*SUPPLIED DATA*.

Lemma in_use_home a c : in_use s v a c → home a c.
Proof.
  intros [p F Hp Hb _ -> | Hu | k Hk].
  - destruct (small_within _ _ Hb) as [B1 B2]. unfold S1_MAX, S1_HEAD, S__HEAD, S1_SIZE in *.
    change P__HEAD with 32 in *. eapply home_small; [done.. | |]; unfold S1_MAX, S1_HEAD, S__HEAD, S1_SIZE; lia.
  - destruct (used_med_within _ _ Hu) as (p & bs & Hp & Hb & B1 & B2 & B3).
    unfold S2_HEAD, S__HEAD in *. change P__HEAD with 32 in *.
    eapply home_med; [exact Hp | exact Hb | apply Hu | lia..].
  - pose proof (so_pos _ _ (rp_space _ _ Hrep)) as Hpos. rewrite Forall_forall in Hpos.
    specialize (Hpos _ (large_ext _ _ _ Hk)). eapply home_large; [done | apply Hpos].
Qed.

(** Two areas of one kind in one page *)
Lemma home_med_same p bs a c b d :
  (p, bs) ∈ v_med v → a - S2_HEAD ∈ bs → b - S2_HEAD ∈ bs → a ≠ b →
  use_of <$> s2s s !! (a - S2_HEAD) = Some (c + S2_HEAD, false) →
  use_of <$> s2s s !! (b - S2_HEAD) = Some (d + S2_HEAD, false) → disj (a, c) (b, d).
Proof.
  intros Hp Ha Hb Hne Ua Ub. pose proof (rp_med _ _ Hrep) as Hm. rewrite Forall_forall in Hm.
  pose proof (mp_tiles _ _ _ _ _ (Hm _ Hp)) as Ht. cbn in Ht.
  destruct (s2s s !! (a - S2_HEAD)) as [ra |] eqn:Ea; [| done].
  destruct (s2s s !! (b - S2_HEAD)) as [rb |] eqn:Eb; [| done].
  cbn in Ua, Ub. unfold use_of in Ua, Ub. injection Ua as Ua _. injection Ub as Ub _.
  assert (disj (a - S2_HEAD, m_size ra) (b - S2_HEAD, m_size rb)) as Hd.
  { eapply tiles_disj; [exact Ht | done | done | lia | done | done]. }
  unfold disj, S2_HEAD, S__HEAD in *. cbn in *. lia.
Qed.

(** Two areas do not overlap. *)
Lemma in_use_apart a c b d :
  in_use s v a c → in_use s v b d → a ≠ b → disj (a, c) (b, d).
Proof.
  intros [p F Hp Hpb -> P1 P2 | p bs Hp Hpb Pu P1 P2 P3 | k Hk Kc]%in_use_home
    [q G Hq Hqb -> Q1 Q2 | q cs Hq Hqb Qu Q1 Q2 Q3 | k' Hk' Kc']%in_use_home Hne.
  - destruct (decide (p = q)) as [<- | Hpq].
    + destruct (small_apart _ _ _ Hpb Hqb) as [? | ?]; [lia | |];
        unfold disj, S1_MAX, S1_HEAD, S__HEAD, S1_SIZE in *; cbn; lia.
    + pose proof (small_disj _ _ _ _ Hp Hq Hpq). unfold disj in *. cbn in *. lia.
  - pose proof (small_med_disj _ _ _ _ Hp Hq). unfold disj in *. cbn in *. lia.
  - assert (disj (p, PAGESIZE) (b, d)) by (eapply page_large_disj; [left; by apply (list_elem_of_fmap_2 fst) in Hp | done]).
    unfold disj in *. cbn in *. lia.
  - pose proof (small_med_disj _ _ _ _ Hq Hp). unfold disj in *. cbn in *. lia.
  - destruct (decide (p = q)) as [<- | Hpq].
    + rewrite <- (fst_fun _ _ _ _ (med_nodup _ _ Hrep) Hp Hq) in Hqb.
      exact (home_med_same p bs a c b d Hp Hpb Hqb Hne Pu Qu).
    + pose proof (med_pages_disj _ _ _ _ _ _ Hrep Hp Hq Hpq). unfold disj in *. cbn in *. lia.
  - assert (disj (p, PAGESIZE) (b, d)) by (eapply page_large_disj; [right; by apply (list_elem_of_fmap_2 fst) in Hp | done]).
    unfold disj in *. cbn in *. lia.
  - assert (disj (q, PAGESIZE) (a, c)) by (eapply page_large_disj; [left; by apply (list_elem_of_fmap_2 fst) in Hq | done]).
    unfold disj in *. cbn in *. lia.
  - assert (disj (q, PAGESIZE) (a, c)) by (eapply page_large_disj; [right; by apply (list_elem_of_fmap_2 fst) in Hq | done]).
    unfold disj in *. cbn in *. lia.
  - eapply large_disj; [done.. | congruence].
Qed.
End where_.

*TASK PROMPT*. From the listing above, pick out each line where the word "Hpos" appears.

*EXERCISE RESPONSE*.
  - pose proof (so_pos _ _ (rp_space _ _ Hrep)) as Hpos. rewrite Forall_forall in Hpos.
    specialize (Hpos _ (large_ext _ _ _ Hk)). eapply home_large; [done | apply Hpos].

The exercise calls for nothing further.